*** RECORDS FOR PROCESSING ***

Lemma thread_held_new ids s files files' t m :
  wf s -> Forall (item_held ids s files) (item_array s) -> Forall (fun n => n ∈ id <$> item_array s) ids ->
  (forall k, is_Some (files !! k) -> is_Some (files' !! k)) ->
  (m = PROCESS -> is_Some (files' !! get_filename_for_type (lock_dir s) t)) ->
  let items := item_array s ++ [mkItem self (next_id s) 1 m t] in
  Forall (item_held (next_id s :: ids) s files') items /\ Forall (fun n => n ∈ id <$> items) (next_id s :: ids).
Proof.
  intros Hw Hi Hids Hmono Hnew items. pose proof (next_fresh s Hw) as Hfresh.
  assert (Hc : count_occ Z.eq_dec ids (next_id s) = 0).
  { apply count_occ_not_In. intros Hin%list_elem_of_In. by apply Hfresh, (proj1 (Forall_forall _ _) Hids). }
  split; apply Forall_forall.
  - intros j [Hj| ->%list_elem_of_singleton]%elem_of_app.
    + pose proof (proj1 (Forall_forall _ _) Hi j Hj) as (H1 & H2 & [H3 H3'] & H4). split_and!; [done| |done..|auto].
      rewrite count_other; [done|]. intros Heq. apply Hfresh. rewrite Heq. by apply list_elem_of_fmap_2.
    + split_and!; [done| |done..]. cbn [id refcount]. by rewrite count_same, Hc.
  - intros n Hn. unfold items. rewrite fmap_app. apply elem_of_app. apply elem_of_cons in Hn as [->|Hn]; [right; by left|left].
    by apply (proj1 (Forall_forall _ _) Hids).
Qed.

Lemma thread_take ids t m x :
  thread_held ids x ->
  match @lock_take _ thread_locks t m x with
  | (x', Some n) => thread_room x -> thread_held (n :: ids) x'
  | (x', None) => thread_held ids x'
  end.
Proof.
  destruct x as [s files]. intros (Hw & Hi & Hids). simpl in *.
  pose proof (take_check_found running t m s files Hw) as Hf. pose proof (take_wf running pid self true t m s files Hw) as Htw.
  unfold take in *. destruct (take_check running t m s files) as [e| |i]; [done| |].
  - destruct Hf as [-> Hf]. simpl in *. intros [Hs _]. destruct (Htw Hs) as [Htw' _].
    destruct (thread_held_new ids s files (<[get_filename_for_type (lock_dir s) t := dec_Z pid]> files) t PROCESS Hw Hi Hids) as [R1 R2].
    + intros k Hk. destruct (decide (k = get_filename_for_type (lock_dir s) t)) as [->|Hne]; [rewrite lookup_insert_eq; eauto|by rewrite lookup_insert_ne].
    + intros _. rewrite lookup_insert_eq. eauto.
    + by split_and!.
  - destruct i as [i|]; simpl in *.
    + destruct Hf as (Ei & _). pose proof (by_id_Some _ _ _ Ei) as [Hin _].
      pose proof (proj1 (Forall_forall _ _) Hi i Hin) as (Ho & Hrc & Hrb & _).
      rewrite decide_False in * by (by intros ?). simpl in *. intros [Hs Hr]. destruct (Htw Hs) as [Htw' _].
      pose proof (proj1 (Forall_forall _ _) Hr i Hin) as Hri. simpl in Hri. rewrite wrap_small in * by lia.
      destruct (thread_held_replace ids (id i :: ids) s files i (refcount i + 1) Hw Hin Hi) as [R1 R2];
        [intros k Hk; by rewrite count_other|rewrite count_same; lia|lia| |by split_and!].
      apply Forall_cons. split; [by apply list_elem_of_fmap_2|done].
    + destruct Hf as (-> & _). intros [Hs _]. destruct (Htw Hs) as [Htw' _].
      destruct (thread_held_new ids s files files t THREAD Hw Hi Hids) as [R1 R2]; [done|done|by split_and!].
Qed.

***

* [PROBLEM]:
Your answer should hold every line of the entries that contains the string "running".

* [RESPONSE TO THIS EXERCISE]:
  pose proof (take_check_found running t m s files Hw) as Hf. pose proof (take_wf running pid self true t m s files Hw) as Htw.
  unfold take in *. destruct (take_check running t m s files) as [e| |i]; [done| |].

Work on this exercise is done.